Relief for Adani on higher coal cost

Rules it is an interim relief for Tiroda project in Maharashtra

Sanjay Jog Mumbai
Last Updated : Aug 22 2013 | 2:48 AM IST
The Maharashtra Electricity Regulatory Commission (MERC) on Wednesday allowed 57 paise extra per unit for power to be supplied over and above the 520 Mw from Adani Power's Tiroda units 2 and 3 in Maharashtra’s Gondia district.

MERC clarified this was a temporary relief over and above the levelised power purchase agreement (PPA) rate of Rs 2.642 per unit for power supplied from these units beyond the first 520 Mw. The total generation capacity is 1,320 Mw.

This temporary charge will be applicable either for a maximum of one year from Wednesday or until a decision is taken on the recommendations by an in-house commitee, MERC said.

The order is on the lines of the interim relief provided by the Central Electricity Regulatory Commission to Tata Power and Adani Power.

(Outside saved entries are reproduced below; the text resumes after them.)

(** The start of a poll. *)
Lemma wp_send_request i s l w (Q : unit -> world T -> Prop) :
  focus true i s l w -> item_inv x i -> it_sessid i = s -> (is_get i -> it_timer i = false /\ it_state i = POLL_POLLING) ->
  (forall fr i' s' l' w', settled x i i' s' -> focus fr i' s' l' w' -> Q tt w') ->
  wp (snmp_send_request x e id) Q w.
Proof.
  intros F [] Es Hg HQ. unfold snmp_send_request. run F. run F. run F.
  assert (Hr : 0 <= it_retries (set_retries 0 i) <= SNMP_MAX_RETRIES) by done.
  destruct (req_type_cases i ii_conf0) as [(Hget & E1 & E2)|(Hget & E1 & E2)]; cbn [it_conf set_retries]; rewrite E1; [rewrite E2|].
  - destruct (Hg Hget) as [Ht Hst]. destruct (ii_get0 Hget) as [Hd _].
    assert (Hs0 : it_sessid i = 0) by (destruct (decide (it_sessid i = 0)); [done|]; apply ii_timer0 in n; congruence).
    rewrite <- Es, Hs0 in F. eapply wp_get_request; [done|done|exact F|done|]. intros i' s' l' w1 Ha F'.
    assert (Hready : ready (set_retries 0 i)) by done. destruct (get_settled _ _ _ _ _ Hready Hget Hd Hst Ha) as ([] & _). by eapply HQ.
  - specialize (ii_walk0 Hget). run F. assert (Hnone : it_data i = None -> it_sessid i = 0).
    { intros Hd. rewrite Hd in ii_walk0. destruct (decide (it_sessid i = 0)); [done|]. apply ii_timer0 in n. congruence. }
    eapply wp_walk_first; [done|done|exact F|done|exact Es|cbn [it_data set_retries]; naive_solver| |].
    + intros r m w1 F1. run F1. eapply HQ; [|exact F1]. by split.
    + intros r d i' s' l' w1 W Hgr Hn Ho Hd Hw F1. run F1. cbn [it_data set_retries] in Hd. rewrite Hd in ii_walk0.
      assert (Hready : ready (set_data (Some d) (set_retries 0 i))) by (split; try done; by apply Hnone).
      destruct (walk_settled _ _ _ _ _ _ Hready Hget eq_refl W Hgr Hw) as ([] & _). by eapply HQ.
Qed.

Lemma measure_pos i : item_inv x i -> it_timer i = true -> 1 <= measure i.
Proof.
  intros [] Ht. unfold measure. rewrite Ht. unfold SNMP_MAX_RETRIES in *. destruct (it_data i) as [d|] eqn:Ed; [|lia].
  destruct (req_type_cases i ii_conf0) as [(Hget & _)|(Hget & _)]; [by destruct (ii_get0 Hget)|].
  destruct (ii_walk0 Hget) as [[[_ Hn _ _] _ Hl _ _] _]. unfold SNMP_WALK_MAX_OIDS in *. nia.
Qed.

(** The timer of an item that waits has expired. *)
Lemma wp_timeout i l w (Q : unit -> world T -> Prop) :
  focus true i (it_sessid i) l w -> item_inv x i -> it_timer i = true ->
  (forall fr i' s' l' w', settled x i i' s' -> closer i i' -> focus fr i' s' l' w' -> Q tt w') ->
  wp (timeout_event_cb x e id) Q w.
Proof.
  intros F Hinv Ht HQ. pose proof (measure_pos i Hinv Ht) as Hm. destruct Hinv as [].
  unfold timeout_event_cb. run F. run F. run F. run F. run F. run F. run F. clear w w' w'0. rename w'1 into w.
  set (j := set_sessid 0 (set_timer false i)) in F. change (it_conf (set_timer false i)) with (it_conf i). unfold SNMP_MAX_RETRIES in *.
  assert (Hready : forall r, 0 <= r <= 2 -> ready (set_retries r j)) by done.
  assert (Hover : settled x i (queued e (set_data None j)) 0) by (split; try done; by apply off_inv).
  assert (Hdone : closer i (queued e (set_data None j))) by (split; [change (measure (queued e (set_data None j))) with 0; lia|done]).
  assert (Hretry : gives_up j = false -> u8 (it_retries i + 1) = it_retries i + 1 /\ it_retries i <= 1).
  { unfold gives_up, SNMP_MAX_RETRIES. cbn [it_retries j set_sessid set_timer]. destruct (Z.geb_spec (it_retries i) 2); [done|]. intros _. split; [|lia]. apply u8_small. lia. }
  destruct (req_type_cases i ii_conf0) as [(Hget & E1 & E2)|(Hget & E1 & E2)]; rewrite E1, E2; run F.
  - destruct (ii_get0 Hget) as [Hd Hst]. run F. eapply wp_get_timeout; [done|done|exact F|done| |].
    + intros _ w1 F1. assert (Eq : queued e j = queued e (set_data None j)) by (unfold queued, set_state, set_lastpolltime, set_data; cbn; by rewrite Hd).
      rewrite Eq in F1. eapply HQ; [exact Hover|exact Hdone|exact F1].
    + intros Hno i' s' l' w1 Ha F1. destruct (Hretry Hno) as [Hu Hle]. cbn [it_retries j set_sessid set_timer] in Ha. rewrite Hu in Ha.
      destruct (get_settled _ _ _ _ _ (Hready (it_retries i + 1) ltac:(lia)) Hget Hd (Hst Ht) Ha) as ([] & Hme & Hq).
      eapply HQ; [by split| |exact F1]. split; [|done]. cbn [it_retries set_retries] in Hme. assert (measure i = 3 - it_retries i) by (unfold measure; by rewrite Ht, Hd). lia.
  - specialize (ii_walk0 Hget). destruct (it_data i) as [d|] eqn:Ed; [|congruence]. destruct ii_walk0 as [Hwk _].
    eapply wp_walk_timeout; [done|exact F|exact Ed|done|done| |].
    + intros _ w1 F1. run F1. eapply HQ; [exact Hover|exact Hdone|exact F1].
    + intros Hno ids sid w1 _ Hsid F1. run F1. destruct (Hretry Hno) as [Hu Hle]. cbn [it_retries j set_sessid set_timer] in F1. rewrite Hu in F1.
      eapply HQ; [| |exact F1].
      * split; try done. apply on_inv; try done; [unfold SNMP_MAX_RETRIES; cbn [it_retries set_retries]; lia|cbn [it_sessid set_retries waiting set_timer set_sessid]; lia|]. intros _. by exists d.
      * split; [|done]. unfold measure in *. cbn [it_timer it_data it_retries set_retries waiting set_timer set_sessid j]. rewrite Ed, Ht in *. lia.
Qed.

(** The item when the answer to its request is processed. *)
Definition answered (i : item) : item := set_sessid 0 (set_retries 0 (set_timer false i)).

Lemma same_roots d d' : same_walk d d' -> roots d' = roots d.
Proof. intros (_ & _ & Hp & _). unfold roots. by rewrite Hp. Qed.

(** What an answer does to a walk: all its variables proceed and are recorded,
    and the object after the last one is asked for; or the answer is empty or
    has a variable that stops the walk of the subtree, those before it are
    recorded and the next root follows. *)
Inductive walk_step (bs : list binding) (i : item) (d : snmp_ddata) (l : list action) : item -> Z -> list action -> Prop :=
  | step_more d' ids sid : bd_oid <$> last bs = Some ids -> walked x d bs d' -> same_walk d d' -> oids_looped d' = oids_looped d + zlen bs -> 0 < sid < 2 ^ 31 ->
      walking x (set_last_oid (Oid (Some ids) (zlen ids)) d') ->
      walk_step bs i d l (waiting sid (set_data (Some (set_last_oid (Oid (Some ids) (zlen ids)) d')) i)) sid (l ++ [sent_packet x i SNMP_CMD_GET_NEXT sid ids])
  | step_next d' acts i' s' l' : same_walk d d' -> (bs = [] /\ d' = d /\ acts = []) \/ ended x d bs d' acts ->
      walk_next x e (set_data (Some d') i) d' (l ++ acts) i' s' l' ->
      walk_step bs i d l i' s' l'.

Lemma step_settled bs i d l i' s' l' : item_inv x i -> it_timer i = true -> ~ is_get i -> it_data i = Some d ->
  walk_step bs (answered i) d l i' s' l' -> settled x i i' s' /\ closer i i'.
Proof.
  intros Hinv Ht Hget Ed Hs. pose proof (measure_pos i Hinv Ht) as Hm. destruct Hinv as []. specialize (ii_walk0 Hget). rewrite Ed in ii_walk0.
  destruct ii_walk0 as [[[_ Hn _ _] Hn0 Hl _ _] _]. assert (Em : measure i = 3 * ((roots d - num d) * (SNMP_WALK_MAX_OIDS + 3) - oids_looped d) + 3 - it_retries i) by (unfold measure; by rewrite Ht, Ed).
  unfold closer. rewrite Em in *. unfold SNMP_MAX_RETRIES in *.
  destruct Hs as [d' ids sid Hids _ Hsame Hlo Hsid Hwk|d' acts i' s' l' Hsame _ Hnext].
  - pose proof (same_roots _ _ Hsame) as Hro. assert (1 <= zlen bs) by (destruct bs; [done|lens]).
    split; [split; try done; apply on_inv; try done; [cbn [it_sessid waiting set_timer set_sessid]; lia|intros _; by eexists]|]. split; [|done].
    unfold measure. cbn [it_timer it_data it_retries waiting answered set_timer set_sessid set_data set_retries].
    change (roots (set_last_oid _ d')) with (roots d'). change (num (set_last_oid _ d')) with (num d'). change (oids_looped (set_last_oid _ d')) with (oids_looped d').
    destruct Hwk as [_ _ Hl' _ _ _]. change (oids_looped (set_last_oid _ d')) with (oids_looped d') in Hl'. destruct Hsame as (_ & En & _).
    rewrite Hro, En, Hlo in *. unfold SNMP_WALK_MAX_OIDS in *. nia.
  - assert (Hready : ready (set_data (Some d') (answered i))) by done.
    assert (Hgr : good_roots x (params d')) by (pose proof Hsame as (_ & _ & -> & _); done).
    destruct (walk_settled _ _ _ _ _ _ Hready Hget eq_refl (proj1 Hsame) Hgr Hnext) as ([] & Hme & Hq). split; [by split|]. split; [|done].
    pose proof (same_roots _ _ Hsame) as Hro. destruct Hsame as (_ & En & _). rewrite Hro, En in Hme. cbn [it_retries set_data answered set_sessid set_retries] in Hme.
    unfold SNMP_WALK_MAX_OIDS in *. nia.
Qed.

Lemma wp_answer p bs i l w (Q : unit -> world T -> Prop) :
  focus true i (it_sessid i) l w -> item_inv x i -> it_timer i = true -> u32 (p_req_id p) = it_sessid i -> id <> 0 -> good_answer x p bs ->
  (forall fr i' s' l' w', settled x i i' s' -> closer i i' ->
     (is_get i -> i' = queued e (set_lastpolled (u32 (e_now e)) (answered i)) /\ l' = l ++ shown_answer x p bs ++ [A_iface_succeed]) ->
     (forall d, ~ is_get i -> it_data i = Some d -> exists l'', walk_step bs (answered i) d l i' s' l'' /\ l' = l'' ++ [A_iface_succeed]) ->
     focus fr i' s' l' w' -> Q tt w') ->
  wp (process_result x e p) Q w.
Proof.
  intros F Hinv Ht Hreq Hid Ha HQ. pose proof (measure_pos i Hinv Ht) as Hm. pose proof Hinv as [].
  assert (Hs : it_sessid i <> 0) by (by apply ii_timer0).
  unfold process_result. run F. run F. rewrite Hreq. run F. run F. apply Z.eqb_neq in Hs as ->. apply Z.eqb_neq in Hid as ->. run F. run F. run F. run F. run F. run F. run F. run F.
  destruct (req_type_cases i ii_conf0) as [(Hget & E1 & E2)|(Hget & E1 & E2)]; rewrite E1; [rewrite E2|].
  - destruct (ii_get0 Hget) as [Hd _]. eapply wp_get_answer; [exact Ha|exact F|]. clear F. intros w1 F. run F. rewrite <- app_assoc in F.
    eapply HQ; [| | | |exact F]; [split; try done; by apply off_inv| |done|done]. split; [|done]. change (measure (queued e _)) with 0. lia.
  - specialize (ii_walk0 Hget). destruct (it_data i) as [d|] eqn:Ed; [|congruence]. destruct ii_walk0 as [Hwk _].
    assert (Hall : forall fr i' s' l' w1, walk_step bs (answered i) d l i' s' l' -> focus fr i' s' l' w1 -> wp (out id A_iface_succeed) Q w1).
    { intros fr i' s' l' w1 Hst F1. run F1. destruct (step_settled bs i d l i' s' l' Hinv Ht Hget Ed Hst) as [Hset Hcl].
      eapply HQ; [exact Hset|exact Hcl|done| |exact F1]. intros d0 _ [= <-]. by exists l'. }
    eapply wp_walk_answer; [done|done|exact Ha|exact F|exact Ed|done|done|done| |].
    + intros d' ids sid w1 Hids Hw Hsame Hlo Hsid d'' Hwk' F1. eapply Hall; [|exact F1]. by eapply step_more.
    + intros d' acts i' s' l' w1 Hsame Hl1 Hn F1. eapply Hall; [|exact F1]. by eapply step_next.
Qed.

MERC’s ruling on a petition filed by Adani Power said interim relief had been granted keeping in mind the interests of consumers, to safeguard the interest of the lenders and to promote a positive investment climate in the power sector. Further, MERC has directed Adani Power and Maharashtra State Electricity Distribution Company (MahaVitaran) to set up a committee to look into the issue of compensatory charges, to provide temporary financial relief to Adani Power. Adani Power had approached MERC for adjudication of the dispute pursuant to the termination of its PPA with MahaVitaran.

Adani Power had asked for a rate revision and to direct MahaVitaran to execute a new PPA, based substantially on the terms of the one dated September 8, 2008. It also appealed to MERC to consider a revised fuel cost for generation and supply of power from Tiroda.

However, MERC rejected the Adani Power's force majeure plea (being unable to supply as committed earlier due to circumstances beyond one’s reasonable control), saying procurement of coal under the competitive bidding process was their sole responsibility and pleading non-availability was not a valid reason for invoking such a clause.

MERC also took note of the fact that expensive coal had to be arranged to generate and supply power to consumers of Maharashtra. Therefore, MERC said, Adani Power might incur temporary financial losses in supplying power from units 2 and 3 of Tiroda at the rate quoted in the PPA, considering the present situation of coal supply for the project.